Input data
Lemma refines_with_active_indices {A} (mapping : list (nat * string))
    (body body' : M World A) :
  refines body body' ->
  refines (with_active_indices mapping body) (with_active_indices mapping body').
Proof.
  intros Hb w a w' H. unfold with_active_indices in *.
  change ((in_ctx (modify (set_active_indices (update_mapping mapping))) ;;; body) w)
    with (body (activated mapping w)) in H.
  change ((in_ctx (modify (set_active_indices (update_mapping mapping))) ;;; body') w)
    with (body' (activated mapping w)).
  destruct (body (activated mapping w)) as [[a1|e] w1] eqn:E; [|discriminate].
  by rewrite (Hb _ _ _ E).
Qed.

Ltac refining H :=
  repeat first
    [ apply refines_refl
    | apply H
    | apply refines_in_ctx
    | apply refines_with_active_indices
    | apply refines_mapM; intros ?
    | apply refines_bind; [|intros ?]
    | match goal with
      | |- refines (match ?x with _ => _ end) _ => destruct x
      end ].

Section MoreFuel.

Variables rec rec' : gem.node -> M LoopyContext p.expr.
Hypothesis Hrec : forall e, refines (rec e) (rec' e).

Lemma pymbolic_variable_refines (node : gem.node) :
  refines (pymbolic_variable rec node) (pymbolic_variable rec' node).
Proof. unfold pymbolic_variable, fetch_multiindex. refining Hrec. Qed.

Lemma _expression_refines (expr : gem.node) :
  refines (_expression rec expr) (_expression rec' expr).
Proof.
  destruct expr; cbn [_expression];
    unfold _expression_mathfunction, _expression_indexed,
      _expression_flexiblyindexed, pymbolic_variable, fetch_multiindex;
    refining Hrec.
Qed.

End MoreFuel.

Lemma expression_fuel_S (fuel : nat) (top : bool) (expr : gem.node) :
  refines (expression fuel top expr) (expression (S fuel) top expr).
Proof.
  revert top expr. induction fuel as [|fuel IH]; intros top expr.
  - intros s a s' H. discriminate.
  - change (refines
      (c <- get ;;
       if negb top && bool_decide (is_Some (gem_to_pymbolic c !! node_key expr))
       then pymbolic_variable (expression fuel false) expr
       else _expression (expression fuel false) expr)
      (c <- get ;;
       if negb top && bool_decide (is_Some (gem_to_pymbolic c !! node_key expr))
       then pymbolic_variable (expression (S fuel) false) expr
       else _expression (expression (S fuel) false) expr)).
    apply refines_bind; [apply refines_refl|intros c].
    destruct (negb top && _).
    + apply pymbolic_variable_refines. intros e. apply IH.
    + apply _expression_refines. intros e. apply IH.
Qed.

Lemma expression_fuel_le (fuel fuel' : nat) (top : bool) (expr : gem.node) :
  fuel <= fuel' -> refines (expression fuel top expr) (expression fuel' top expr).
Proof.
  induction 1 as [|fuel' _ IH]; [apply refines_refl|].
  intros s a s' H. by apply expression_fuel_S, IH.
Qed.

Lemma statement_evaluate_fuel_le (fuel fuel' : nat) (expr : gem.node) :
  fuel <= fuel' ->
  refines (statement_evaluate fuel expr) (statement_evaluate fuel' expr).
Proof.
  intros Hle.
  assert (forall e, refines (expression fuel false e) (expression fuel' false e)) as Hf
    by (intros e; by apply expression_fuel_le).
  assert (forall e, refines (expression fuel true e) (expression fuel' true e)) as Ht
    by (intros e; by apply expression_fuel_le).
  assert (forall node, refines (sub_array_ref fuel node) (sub_array_ref fuel' node)) as Hs.
  { intros node. unfold sub_array_ref.
    apply refines_bind; [apply refines_refl|intros idx].
    apply refines_bind; [by apply pymbolic_variable_refines|intros var].
    apply refines_refl. }
  assert (forall node, refines (pymbolic_variable (expression fuel false) node)
                               (pymbolic_variable (expression fuel' false) node)) as Hp
    by (intros node; by apply pymbolic_variable_refines).
  destruct expr; unfold statement_evaluate, call_operands, pymbolic_variable_and_destruct;
    repeat first
      [ apply refines_refl | apply Hf | apply Ht | apply Hs | apply Hp
      | apply refines_in_ctx | apply refines_with_active_indices
      | apply refines_mapM; intros ?
      | apply refines_bind; [|intros ?]
      | match goal with
        | |- refines (match ?x with _ => _ end) _ => destruct x
        end ].
Qed.

Lemma statement_fuel_le (fuel fuel' : nat) (t : imp.tree) :
  fuel <= fuel' -> refines (statement fuel t) (statement fuel' t).
Proof.
  intros Hle.
  assert (forall e, refines (expression fuel false e) (expression fuel' false e)) as Hf
    by (intros e; by apply expression_fuel_le).
  induction t as [children IH| index body IH| | | | | expr |] using tree_induction;
    cbn [statement];
    try (unfold statement_initialise, statement_accumulate, statement_return,
           statement_returnaccumulate; by refining Hf).
  - induction IH as [|c cs Hc _ IHcs]; [apply refines_refl|].
    apply refines_bind; [done|intros ?].
    apply refines_bind; [done|intros ?]. apply refines_refl.
  - by apply statement_evaluate_fuel_le.
Qed.

(** A result of [generate] is its result with any larger fuel. *)
Lemma generate_fuel_le (fuel fuel' : nat) (impero_c : ImperoC) (args : list lp.decl)
    (scalar_type : dtype) (kernel_name : string)
    (index_names : list ((nat + nat) * string)) (return_increments : bool) :
  fuel <= fuel' ->
  refines (generate fuel impero_c args scalar_type kernel_name index_names
             return_increments)
          (generate fuel' impero_c args scalar_type kernel_name index_names
             return_increments).
Proof.
  intros Hle before res pending H. unfold generate in *.
  destruct (finfo_resolution scalar_type) as [eps|e]; [|discriminate].
  destruct (assign_dtypes _ _) as [typed|e]; [|discriminate].
  match type of H with
  | match lower_tree fuel impero_c args typed ?w0 with _ => _ end = _ =>
      destruct (lower_tree fuel impero_c args typed w0) as [[lowered|e] w] eqn:E;
        [|discriminate];
      assert (lower_tree fuel' impero_c args typed w0 = (Ok lowered, w)) as ->; [|done]
  end.
  revert E. apply refines_bind; [apply refines_refl|intros temps].
  apply refines_bind; [by apply statement_fuel_le|intros insns]. apply refines_refl.
Qed.

(** * Further properties of the backend *)

(** ** Relations maintained by the monadic operations *)

Section Maintains.

Context {S : Type} (R : S -> S -> Prop).
Hypothesis R_refl : forall s, R s s.
Hypothesis R_trans : forall s1 s2 s3, R s1 s2 -> R s2 s3 -> R s1 s3.

Lemma maintains_ret {A} (a : A) : maintains R (ret a).
Proof using R_refl. intros s r s' H. injection H as <- <-. apply R_refl. Qed.

Lemma maintains_raise {A} (e : exn) : maintains R (@raise S A e).
Proof using R_refl. intros s r s' H. injection H as <- <-. apply R_refl. Qed.

Lemma maintains_get : maintains R (@get S).
Proof using R_refl. intros s r s' H. injection H as <- <-. apply R_refl. Qed.

Lemma maintains_lift_result {A} (x : result A) : maintains R (@lift_result S A x).
Proof using R_refl. intros s r s' H. injection H as <- <-. apply R_refl. Qed.

Lemma maintains_modify (f : S -> S) : (forall s, R s (f s)) -> maintains R (modify f).
Proof. intros Hf s r s' H. injection H as <- <-. apply Hf. Qed.

Lemma maintains_bind {A B} (m : M S A) (k : A -> M S B) :
  maintains R m -> (forall a, maintains R (k a)) -> maintains R (bind m k).
Proof using R_trans.
  intros Hm Hk s r s' H. unfold bind in H.
  destruct (m s) as [[a|e] s1] eqn:E; apply Hm in E.
  - apply Hk in H. by eapply R_trans.
  - by injection H as <- <-.
Qed.

Lemma maintains_mapM {A B} (f : A -> M S B) (l : list A) :
  (forall a, maintains R (f a)) -> maintains R (mapM f l).
Proof using R_refl R_trans.
  intros Hf. induction l as [|a l IH]; [apply maintains_ret|].
  cbn [mapM]. apply maintains_bind; [done|intros b].
  apply maintains_bind; [done|intros bs]. apply maintains_ret.
Qed.

End Maintains.

Ltac maintaining :=
  repeat first
    [ apply maintains_ret; solve [auto]
    | apply maintains_raise; solve [auto]
    | apply maintains_get; solve [auto]
    | apply maintains_lift_result; solve [auto]
    | progress auto
    | apply maintains_mapM; [solve [auto]|solve [auto]|intros ?]
    | apply maintains_bind; [solve [auto]| |intros ?]
    | match goal with
      | |- maintains _ (match ?x with _ => _ end) => destruct x
      end ].

(** ** Relations maintained by the lowering of expressions *)

Section MaintainedByExpressions.
(** * Facebook auto posting: the browser-automation drivers

    A shallow embedding of [facebook_playwright_bot.py],
    [facebook_selenium_bot.py] and of the [with] blocks of [main.py].

    The drivers are imperative code over a live browser.  The browser, the
    page and the filesystem are the environment [Env]: what is visible at a
    given instant, what the location is, which library call raises.  The bot
    itself is a computation in a state-and-exception monad over a [World]
    made of the clock (milliseconds) and the chronological log of what the
    bot did. *)

From Stdlib Require Import ZArith List String Ascii Bool Lia.
Import ListNotations.
Local Open Scope string_scope.
Local Open Scope Z_scope.

(** ** Strings as Python uses them *)

Module Py.

(** [sub in s] *)
Fixpoint str_in (sub s : string) : bool :=
  if String.prefix sub s then true
  else match s with
       | EmptyString => false
       | String _ s' => str_in sub s'
       end.

(** [s in l] for a list of strings *)
Definition mem (s : string) (l : list string) : bool :=
  existsb (String.eqb s) l.

Definition lower_ascii (c : ascii) : ascii :=
  let n := nat_of_ascii c in
  if (Nat.leb 65 n && Nat.leb n 90)%bool then ascii_of_nat (n + 32) else c.

(** [s.lower()]; bytes outside A-Z are kept (Hangul has no case). *)
Fixpoint lower (s : string) : string :=
  match s with
  | EmptyString => EmptyString
  | String c s' => String (lower_ascii c) (lower s')
  end.

Definition is_space (c : ascii) : bool :=
  let n := nat_of_ascii c in
  (Nat.eqb n 32 || (Nat.leb 9 n && Nat.leb n 13))%bool.

Fixpoint lstrip (s : string) : string :=
  match s with
  | EmptyString => EmptyString
  | String c s' => if is_space c then lstrip s' else s
  end.

Fixpoint rev_string (s acc : string) : string :=
  match s with
  | EmptyString => acc
  | String c s' => rev_string s' (String c acc)
  end.

Definition rstrip (s : string) : string :=
  rev_string (lstrip (rev_string s EmptyString)) EmptyString.

(** [s.strip()] *)
Definition strip (s : string) : string := rstrip (lstrip s).

(** truthiness of a string, a list and an int *)
Definition truthy (s : string) : bool :=
  match s with EmptyString => false | _ => true end.

Definition nonempty {A} (l : list A) : bool :=
  match l with [] => false | _ => true end.
Lemma demo_run_all_returns calls self :
  exists rs self',
    @model_monitor.run_all monitoring_service.demo_engine self calls
    = py.Return (rs, self').
Proof.
  revert self. induction calls as [|[[now d] flag] calls IH]; intros self.
  - cbn. eauto.
  - cbn [model_monitor.run_all]. unfold model_monitor.run_monitoring. cbn.
    destruct (flag && has_column d (model_monitor.target_column self)); cbn;
      match goal with
      | |- context [model_monitor.run_all ?m calls] =>
          destruct (IH m) as (rs & m' & ->)
      end; cbn; eauto.
Qed.

(** C9.  The lightweight monitor's history never holds more than 1000 records
    and is the most recent stretch of what was appended; each returning
    [run_monitoring] of the statistical monitor appends exactly its result,
    so that history grows by one per call, past any bound. *)
Theorem history_capped_versus_unbounded :
  (forall (N : utils_monitoring.Numeric) name calls logs,
      let m := utils_monitoring.after_calls name calls in
      let m' := utils_monitoring.logged m logs in
      (length (utils_monitoring.prediction_history m') <= 1000)%nat
      /\ utils_monitoring.prediction_history m' =
         py.last_n 1000 (utils_monitoring.prediction_history m
                         ++ utils_monitoring.records logs))
  /\ (forall (N : utils_monitoring.Numeric) name logs,
         utils_monitoring.prediction_history
           (utils_monitoring.logged (utils_monitoring.__init__ name) logs) =
         py.last_n 1000 (utils_monitoring.records logs))
  /\ (forall (E : model_monitor.Evidently) self now current_data flag,
         match model_monitor.run_monitoring self now current_data flag with
         | py.Return (r, self') =>
             model_monitor._monitoring_history self' =
             model_monitor._monitoring_history self ++ [r]
         | py.Raise _ => True
         end)
  /\ (forall (E : model_monitor.Evidently) self calls,
         match model_monitor.run_all self calls with
         | py.Return (results, self') =>
             model_monitor._monitoring_history self' =
             model_monitor._monitoring_history self ++ results
             /\ length results = length calls
         | py.Raise _ => True
         end)
  /\ (forall (bound : nat) self, exists E calls results self',
         @model_monitor.run_all E self calls = py.Return (results, self')
         /\ (bound < length (model_monitor._monitoring_history self'))%nat).
Proof.
  split; [|split; [|split; [|split]]].
  - intros N name calls logs m m'. subst m'.
    pose proof (after_calls_capped N name calls) as Hm. fold m in Hm.
    rewrite (logged_history N logs m Hm). split; [|reflexivity].
    rewrite last_n_length. lia.
  - intros N name logs.
    rewrite logged_history by (cbn; lia). reflexivity.
  - intros E self now current_data flag.
    unfold model_monitor.run_monitoring.
    destruct (model_monitor.detect_data_drift _ _ _) as [d|e]; cbn; [|exact I].
    destruct_perf.
    reflexivity.
  - intros E self calls. apply run_all_history.
  - intros bound self.
    set (calls := replicate (S bound)
                    ("t" : string, monitoring_service.demo_frame, true)).
    destruct (demo_run_all_returns calls self) as (rs & self' & Hrun).
    exists monitoring_service.demo_engine, calls, rs, self'.
    split; [exact Hrun|].
    pose proof (run_all_history monitoring_service.demo_engine calls self) as H.
    rewrite Hrun in H. destruct H as [H1 H2].
    rewrite H1, length_app, H2. subst calls. rewrite length_replicate. lia.
Qed.

(** ** The monitoring HTTP service *)

Lemma getitem_raises {V} (k : string) (d : py.dict V) e :
  py.getitem k d = py.Raise e -> e = py.Error "KeyError" k.
Proof.
  induction d as [|[k' v] d IH]; cbn.
  - congruence.
  - destruct (bool_decide (k' = k)); [discriminate|exact IH].
Qed.

Lemma delitem_raises {V} (k : string) (d : py.dict V) e :
  py.delitem k d = py.Raise e -> e = py.Error "KeyError" k.
Proof.
  induction d as [|[k' v] d IH]; cbn.
  - congruence.
  - destruct (bool_decide (k' = k)); [discriminate|].
    destruct (py.delitem k d); [discriminate|].
    intros [= <-]. apply IH. reflexivity.
Qed.

Lemma register_model_status (P : monitoring_service.Platform) st request :
  let status := py.http_status (fst (monitoring_service.register_model st request)) in
  status = 200%nat \/ status = 500%nat.
Proof.
  cbn zeta. unfold monitoring_service.register_model.
  match goal with
  | |- context [py.try_except ?b _] => destruct b as [[response st']|e]
  end; cbn; auto.
Qed.

Lemma run_monitoring_status (P : monitoring_service.Platform) st request now
    stamp :
  let status :=
    py.http_status
      (fst (monitoring_service.run_monitoring st request now stamp)) in
  status = 200%nat \/ status = 404%nat \/ status = 500%nat.
Proof.
  cbn zeta. unfold monitoring_service.run_monitoring.
  destruct (monitoring_service._find_model_key _ _) as [[|c key]|]; cbn; auto.
  destruct (py.getitem _ (monitoring_service.monitors st))
    as [monitor|e1] eqn:E1;
    [|apply getitem_raises in E1 as ->; cbn; auto].
  destruct (py.getitem _ (monitoring_service.exporters st))
    as [exporter|e2] eqn:E2;
    [|apply getitem_raises in E2 as ->; cbn; auto].
  destruct (monitoring_service.load_current_data request); cbn; auto.
  destruct (model_monitor.run_monitoring _ _ _ _) as [[results monitor']|];
    cbn; auto.
  destruct (monitoring_service.update_from_monitoring_results _ _); cbn; auto.
  destruct (monitoring_service.generate_report request); cbn; auto.
Qed.

Lemma register_unsupported (P : monitoring_service.Platform) st request :
  py.endswith (monitoring_service.reference_data_path request) ".csv" = false ->
  py.endswith (monitoring_service.reference_data_path request) ".parquet"
    = false ->
  monitoring_service.register_model st request =
  (py.Raise (py.HTTPException 500
               (monitoring_service.str_exn
                  (py.HTTPException 400 "Unsupported file format"))), st).
Proof.
  intros Hcsv Hpq. unfold monitoring_service.register_model.
  rewrite Hcsv, Hpq. reflexivity.
Qed.

(** C2 (as the code behaves).  The [HTTPException(400)] raised for an
    unsupported extension, or for a request without current data, is raised
    inside the [try] whose [except Exception] turns every exception into a
    500: registering answers 200 or 500 only, a monitoring run 200, 404 or
    500 only; a reference file [reference.txt] and a data-less run on a
    registered model are both answered with 500. *)
Theorem bad_input_is_answered_500 :
  (forall (P : monitoring_service.Platform) st request,
      let status :=
        py.http_status (fst (monitoring_service.register_model st request))
      in status = 200%nat \/ status = 500%nat)
  /\ (forall (P : monitoring_service.Platform) st request now stamp,
         let status :=
           py.http_status
             (fst (monitoring_service.run_monitoring st request now stamp))
         in status = 200%nat \/ status = 404%nat \/ status = 500%nat)
  /\ py.http_status
       (fst (@monitoring_service.register_model
               monitoring_service.demo_platform monitoring_service.initial
               (monitoring_service.demo_register "churn" "1.0"
                  "reference.txt"))) = 500%nat
  /\ py.http_status
       (fst (@monitoring_service.run_monitoring
               monitoring_service.demo_platform monitoring_service.demo_state
               (monitoring_service.demo_no_data "churn") "now" "stamp"))
     = 500%nat.
Proof.
  split; [|split; [|split]].
  - exact register_model_status.
  - exact run_monitoring_status.
  - vm_compute. reflexivity.
  - vm_compute. reflexivity.
Qed.

(** *** Model-key resolution *)

Lemma startswith_iff (key pre : string) :
  py.startswith key pre = true <-> exists rest, key = pre +:+ rest.
Proof.
  unfold py.startswith. revert key.
  induction pre as [|c pre IH]; intros key.
  - split; [intros _; exists key; reflexivity|destruct key; reflexivity].
  - destruct key as [|c' key]; cbn.
    + split; [discriminate|intros [rest H]; discriminate].
    + destruct (Ascii.ascii_dec c c') as [->|Hne].
      * rewrite IH. split; intros [rest H]; exists rest.
        -- rewrite H. reflexivity.
        -- injection H as H. exact H.
      * split; [discriminate|]. intros [rest H]. injection H as H1 H2.
        congruence.
Qed.

Lemma append_assoc (a b c : string) : (a +:+ b) +:+ c = a +:+ (b +:+ c).
Proof.
  induction a as [|x a IH]; [reflexivity|].
  change (String x ((a +:+ b) +:+ c) = String x (a +:+ b +:+ c)).
  rewrite IH. reflexivity.
Qed.

Lemma names_iff (key model_name : string) :
  monitoring_service.names key model_name
  <-> py.startswith key (model_name +:+ ":") = true.
Proof.
  unfold monitoring_service.names. rewrite startswith_iff.
  split; intros [rest H]; exists rest; rewrite H.
  - symmetry. apply append_assoc.
  - apply append_assoc.
Qed.

Lemma find_first {A} (f : A -> bool) (before : list A) (x : A)
    (after : list A) :
  (forall y, y ∈ before -> f y = false) -> f x = true ->
  find f (before ++ x :: after) = Some x.
Proof.
  intros Hb Hx. induction before as [|y before IH]; cbn.
  - rewrite Hx. reflexivity.
  - rewrite (Hb y) by (left). apply IH. intros z Hz. apply Hb. right. exact Hz.
Qed.

Lemma find_nothing {A} (f : A -> bool) (l : list A) :
  (forall y, y ∈ l -> f y = false) -> find f l = None.
Proof.
  intros H. induction l as [|y l IH]; cbn; [reflexivity|].
  rewrite (H y) by (left). apply IH. intros z Hz. apply H. right. exact Hz.
Qed.

Lemma find_model_key_exact st model_name :
  model_name ∈ py.keys (monitoring_service.monitors st) ->
  monitoring_service._find_model_key (monitoring_service.monitors st)
    model_name = Some model_name.
Proof.
  intros H. unfold monitoring_service._find_model_key, py.contains.
  rewrite bool_decide_eq_true_2 by exact H. reflexivity.
Qed.

Lemma find_model_key_versioned st model_name before key after :
  model_name ∉ py.keys (monitoring_service.monitors st) ->
  py.keys (monitoring_service.monitors st) = before ++ key :: after ->
  monitoring_service.names key model_name ->
  (forall k, k ∈ before -> ~ monitoring_service.names k model_name) ->
  monitoring_service._find_model_key (monitoring_service.monitors st)
    model_name = Some key.
Proof.
  intros Hnot Hkeys Hkey Hbefore.
  unfold monitoring_service._find_model_key, py.contains.
  rewrite bool_decide_eq_false_2 by exact Hnot.
  rewrite Hkeys. apply find_first.
  - intros k Hk. apply not_true_is_false. rewrite <- names_iff.
    apply Hbefore. exact Hk.
  - apply names_iff. exact Hkey.
Qed.

Lemma find_model_key_none st model_name :
  model_name ∉ py.keys (monitoring_service.monitors st) ->
  (forall k, k ∈ py.keys (monitoring_service.monitors st) ->
             ~ monitoring_service.names k model_name) ->
  monitoring_service._find_model_key (monitoring_service.monitors st)
    model_name = None.
Proof.
  intros Hnot Hnone.
  unfold monitoring_service._find_model_key, py.contains.
  rewrite bool_decide_eq_false_2 by exact Hnot.
  apply find_nothing. intros k Hk. apply not_true_is_false.
  rewrite <- names_iff. apply Hnone. exact Hk.
Qed.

Directions for this task
Search the records for the string "Relations" and report each line that has it.

Task output
(** ** Relations maintained by the monadic operations *)
(** ** Relations maintained by the lowering of expressions *)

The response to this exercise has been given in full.